WORK REQUIRED
Your output should be the lines of the data that follow, reproduced exactly from the first through the line bearing "safe (redact_pdf_content L".

EXERCISE INPUTS
Lemma quiet_redact input output items cs :
  quiet (redact_pdf_content L input output items cs).
Proof.
  unfold redact_pdf_content.
  apply quiet_bind; [auto with quiet | intros _].
  apply quiet_bind; [auto with quiet | intros found].
  apply quiet_if; [auto with quiet |].
  apply quiet_try; [| auto with quiet].
  apply quiet_bind; [apply quiet_fitz_open | intros doc].
  apply quiet_bind; [apply quiet_prepare_patterns | intros pats].
  apply quiet_bind; [apply quiet_redact_pages | intros [pages total]].
  apply quiet_if.
  - apply quiet_bind; [apply quiet_doc_save | auto with quiet].
  - apply quiet_bind; [apply quiet_shutil_copy | auto with quiet].
Qed.

Lemma safe_redact input output items cs :
  safe (redact_pdf_content L input output items cs).
Proof. unfold redact_pdf_content. auto 8 with safe. Qed.

Lemma quiet_extract_pages pages : forall n text, quiet (extract_pages L n pages text).
Proof.
  induction pages as [| page pages IH]; intros n text; cbn [extract_pages].
  - auto with quiet.
  - destruct (pixmap_n L page) as [c |]; [| auto with quiet].
    destruct (mode_of c); [| auto with quiet].
    destruct (image_to_string L page); auto with quiet.
Qed.

Lemma quiet_extract p : quiet (extract_text_from_pdf L p).
Proof.
  unfold extract_text_from_pdf. apply quiet_try; [| auto with quiet].
  apply quiet_bind; [apply quiet_fitz_open | intros doc; apply quiet_extract_pages].
Qed.

Lemma safe_extract p : safe (extract_text_from_pdf L p).
Proof. unfold extract_text_from_pdf. auto 8 with safe. Qed.

Lemma quiet_remove_metadata p : quiet (remove_pdf_metadata L p).
Proof.
  unfold remove_pdf_metadata. apply quiet_try; [| auto with quiet].
  apply quiet_bind; [auto with quiet |].
  intros [[d | t | raw] | ms]; auto 8 with quiet.
Qed.

Lemma safe_remove_metadata p : safe (remove_pdf_metadata L p).
Proof. unfold remove_pdf_metadata. auto 8 with safe. Qed.

(** A page that raises makes the loop over the pages raise, whatever
    text the pages before it gave. *)
Lemma extract_pages_raises pages : forall n text w,
  Exists (fun page => page_raises L page = true) pages ->
  exists w', extract_pages L n pages text w = (Raised OtherError, w').
Proof.
  induction pages as [| page pages IH]; intros n text w Hex.
  - inversion Hex.
  - cbn [extract_pages]. unfold page_raises in Hex.
    destruct (pixmap_n L page) as [c |] eqn:Ec.
    + destruct (mode_of c) eqn:Em.
      * destruct (image_to_string L page) as [page_text |] eqn:Et.
        -- apply IH. apply Exists_cons in Hex as [Hh | Ht]; [| exact Ht].
           rewrite Ec, Em, Et in Hh. simpl in Hh. discriminate.
        -- now eexists.
      * apply Exists_cons in Hex as [Hh | Ht]; [rewrite Ec, Em in Hh; discriminate |].
        destruct (IH (S n) text (say w [Print (WarnChannels c (n + 1))]) Ht) as [w' Hw'].
        exists w'. erewrite bind_run; [exact Hw' | apply print_run].
    + now eexists.
Qed.

Lemma extract_fails_empty p w :
  (exists w', (fitz_open L p ≫= fun doc => extract_pages L 0 (doc_pages doc) []) w
              = (Raised OtherError, w')) ->
  exists w', extract_text_from_pdf L p w = (Ok [], w') /\ texts w' = texts w.
Proof.
  intros [w1 H1]. eexists. split.
  - unfold extract_text_from_pdf. rewrite (try_raised _ _ _ _ _ H1).
    erewrite bind_run; [apply ret_run | apply print_run].
  - pose proof (quiet_extract p w) as Hq. unfold extract_text_from_pdf in Hq.
    rewrite (try_raised _ _ _ _ _ H1) in Hq.
    erewrite bind_run in Hq; [| apply print_run]. rewrite ret_run in Hq. exact Hq.
Qed.

Lemma after_extraction_empty text_output_dir base_name w :
  after_extraction U text_output_dir base_name [] w
  = (Ok tt, say w [Print (ErrSkipExtract base_name)]).
Proof. reflexivity. Qed.

Lemma after_extraction_text text_output_dir base_name c text w :
  let output_txt_file := os_path_join text_output_dir (splitext_root base_name ++ py ".txt") in
  let cleaned := remove_undesired_patterns U (c :: text) in
  after_extraction U text_output_dir base_name (c :: text) w
  = (Ok tt,
     mkWorld (<[output_txt_file := Plain (CText cleaned)]> (fs w))
             (trace w ++ [Print (InfoStep 4); TextWritten output_txt_file cleaned;
                          Print (InfoSavedText base_name)])).
Proof.
  intros output_txt_file cleaned. unfold after_extraction.
  step ltac:(apply print_run). step ltac:(apply write_file_run).
  step ltac:(apply emit_run). rewrite print_run. unfold say. cbn [fs trace].
  rewrite <- !app_assoc. reflexivity.
Qed.

Lemma safe_after_extraction text_output_dir base_name text :
  safe (after_extraction U text_output_dir base_name text).
Proof.
  intros w. destruct text as [| c text].
  - rewrite after_extraction_empty. now eexists _, _.
  - rewrite after_extraction_text. now eexists _, _.
Qed.

(** *** One extracted file *)

Lemma process_pdf_outcome redacted_pdf_dir text_output_dir pdf_path w :
  let base_name := os_path_basename pdf_path in
  let redacted_pdf_path := os_path_join redacted_pdf_dir (py "redacted_" ++ base_name) in
  let output_txt_file := os_path_join text_output_dir (splitext_root base_name ++ py ".txt") in
  exists w',
    process_pdf U L redacted_pdf_dir text_output_dir pdf_path w = (Ok tt, w')
    /\ (texts w' = texts w
        \/ exists w1 w2 w3 c text,
             remove_pdf_metadata L pdf_path
               (say w [Print (InfoProcessing base_name); Print (InfoStep 1)]) = (Ok true, w1)
             /\ redact_pdf_content L pdf_path redacted_pdf_path REDACTION_PATTERNS
                  IS_CASE_SENSITIVE_PDF_REDACTION (say w1 [Print (InfoStep 2)]) = (Ok true, w2)
             /\ extract_text_from_pdf L redacted_pdf_path (say w2 [Print (InfoStep 3)])
                = (Ok (c :: text), w3)
             /\ texts w' = texts w
                           ++ [TextWritten output_txt_file
                                 (remove_undesired_patterns U (c :: text))]).
Proof.
  intros base_name redacted_pdf_path output_txt_file. unfold process_pdf.
  fold base_name. fold redacted_pdf_path.
  step ltac:(apply print_run). step ltac:(apply print_run). rewrite say_say. cbn [app].
  set (w0 := say w _).
  assert (T0 : texts w0 = texts w) by (unfold w0; rewrite texts_say; apply app_nil_r).
  destruct (safe_remove_metadata pdf_path w0) as (b1 & w1 & H1).
  pose proof (quiet_remove_metadata pdf_path w0) as T1. rewrite H1 in T1. cbn [snd] in T1.
  step ltac:(exact H1). destruct b1; cbn [negb].
  2: { eexists. split; [apply print_run |]. left.
       rewrite texts_say, T1, T0. apply app_nil_r. }
  step ltac:(apply print_run). set (w1' := say w1 _).
  assert (T1' : texts w1' = texts w).
  { unfold w1'. rewrite texts_say, T1, T0. apply app_nil_r. }
  destruct (safe_redact pdf_path redacted_pdf_path REDACTION_PATTERNS
              IS_CASE_SENSITIVE_PDF_REDACTION w1') as (b2 & w2 & H2).
  pose proof (quiet_redact pdf_path redacted_pdf_path REDACTION_PATTERNS
                IS_CASE_SENSITIVE_PDF_REDACTION w1') as T2.
  rewrite H2 in T2. cbn [snd] in T2.
  step ltac:(exact H2). destruct b2; cbn [negb].
  2: { eexists. split; [apply print_run |]. left.
       rewrite texts_say, T2, T1'. apply app_nil_r. }
  step ltac:(apply print_run). set (w2' := say w2 _).
  assert (T2' : texts w2' = texts w).
  { unfold w2'. rewrite texts_say, T2, T1'. apply app_nil_r. }
  destruct (safe_extract redacted_pdf_path w2') as (t & w3 & H3).
  pose proof (quiet_extract redacted_pdf_path w2') as T3. rewrite H3 in T3. cbn [snd] in T3.
  step ltac:(exact H3). destruct t as [| c text].
  - rewrite after_extraction_empty. eexists. split; [reflexivity |]. left.
    rewrite texts_say, T3, T2'. apply app_nil_r.
  - rewrite after_extraction_text. eexists. split; [reflexivity |]. right.
    exists w1, w2, w3, c, text. repeat split; try assumption.
    unfold texts in *. cbn [trace]. rewrite List.filter_app, T3, T2'. reflexivity.
Qed.
(** A transformation that is not stale gives the spliced text when it
    has a replacement for every interval of its selection, and ends in an
    [IndexError] when it has fewer. *)
Lemma transform_fresh (self : StringText) (transformation : Transformation) :
  map (StringText_getitem_interval self) (tr_selection transformation)
    = original_content transformation ->
  validate transformation self = true ->
  StringText_transform self transformation
  = if (length (tr_selection transformation)
        <=? length (replacements transformation))%nat
    then Ok (spliced self 0 (tr_selection transformation) (replacements transformation))
    else Raise IndexError.
Proof.
  intros Hcontent Hvalid. unfold StringText_transform.
  rewrite Selection_content_StringText. simpl.
  rewrite bool_decide_eq_true_2 by exact Hcontent. simpl.
  rewrite Hvalid. simpl.
  rewrite partition_content_StringText_eq. simpl.
  unfold Selection_partition. simpl.
  destruct (Nat.leb_spec (length (tr_selection transformation))
                         (length (replacements transformation))) as [Hle|Hlt].
  - destruct (replace_runs_spliced self (replacements transformation)
                (tr_selection transformation) 0 0%nat) as (pieces & Hp & Hc); [simpl; lia|].
    change (Z.of_nat 0) with 0 in Hp. rewrite Hp. simpl. now rewrite Hc.
  - pose proof (replace_runs_too_few self (replacements transformation)
                  (tr_selection transformation) 0 0%nat) as Hf.
    change (Z.of_nat 0) with 0 in Hf. rewrite Hf by (simpl; lia). reflexivity.
Qed.

Lemma spliced_surplus (text : str) : forall sel pos repls extra,
  (length sel <= length repls)%nat ->
  spliced text pos sel (repls ++ extra) = spliced text pos sel repls.
Proof.
  induction sel as [|[b e] sel IH]; intros pos repls extra Hlen; simpl; [reflexivity|].
  destruct repls as [|r repls]; simpl in *; [lia|].
  rewrite IH by lia. reflexivity.
Qed.

Lemma ascending_from_stop : forall sel pos stop,
  ascending_from pos sel stop = true -> pos <= stop.
Proof.
  induction sel as [|[b e] sel IH]; intros pos stop H; simpl in H.
  - now apply Z.leb_le.
  - rewrite !andb_true_iff, !Z.leb_le in H. destruct H as [[? ?] H].
    apply IH in H. lia.
Qed.

Lemma spliced_own_content (text : str) : forall sel pos,
  0 <= pos ->
  ascending_from pos sel (len text) = true ->
  spliced text pos sel (map (StringText_getitem_interval text) sel)
  = py_slice text pos (len text).
Proof.
  induction sel as [|[b e] sel IH]; intros pos Hpos Hasc; simpl in *; [reflexivity|].
  rewrite !andb_true_iff, !Z.leb_le in Hasc. destruct Hasc as [[H1 H2] H3].
  rewrite IH by (lia || assumption).
  pose proof (ascending_from_stop _ _ _ H3) as He.
  rewrite (py_slice_app text b e (len text)) by lia.
  apply py_slice_app; lia.
Qed.

Lemma transform_stale (self : StringText) (transformation : Transformation) :
  map (StringText_getitem_interval self) (tr_selection transformation)
    <> original_content transformation
  \/ validate transformation self = false ->
  StringText_transform self transformation = Raise StaleTransformation.
Proof.
  intros H. unfold StringText_transform.
  rewrite Selection_content_StringText. simpl.
  destruct (decide (map (StringText_getitem_interval self) (tr_selection transformation)
                    = original_content transformation)) as [Heq|Hne].
  - destruct H as [H|H]; [contradiction|].
    rewrite bool_decide_eq_true_2 by exact Heq. simpl. now rewrite H.
  - now rewrite bool_decide_eq_false_2 by exact Hne.
Qed.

ANSWER TO THIS EXERCISE
Lemma quiet_redact input output items cs :
  quiet (redact_pdf_content L input output items cs).
Proof.
  unfold redact_pdf_content.
  apply quiet_bind; [auto with quiet | intros _].
  apply quiet_bind; [auto with quiet | intros found].
  apply quiet_if; [auto with quiet |].
  apply quiet_try; [| auto with quiet].
  apply quiet_bind; [apply quiet_fitz_open | intros doc].
  apply quiet_bind; [apply quiet_prepare_patterns | intros pats].
  apply quiet_bind; [apply quiet_redact_pages | intros [pages total]].
  apply quiet_if.
  - apply quiet_bind; [apply quiet_doc_save | auto with quiet].
  - apply quiet_bind; [apply quiet_shutil_copy | auto with quiet].
Qed.

Lemma safe_redact input output items cs :
  safe (redact_pdf_content L input output items cs).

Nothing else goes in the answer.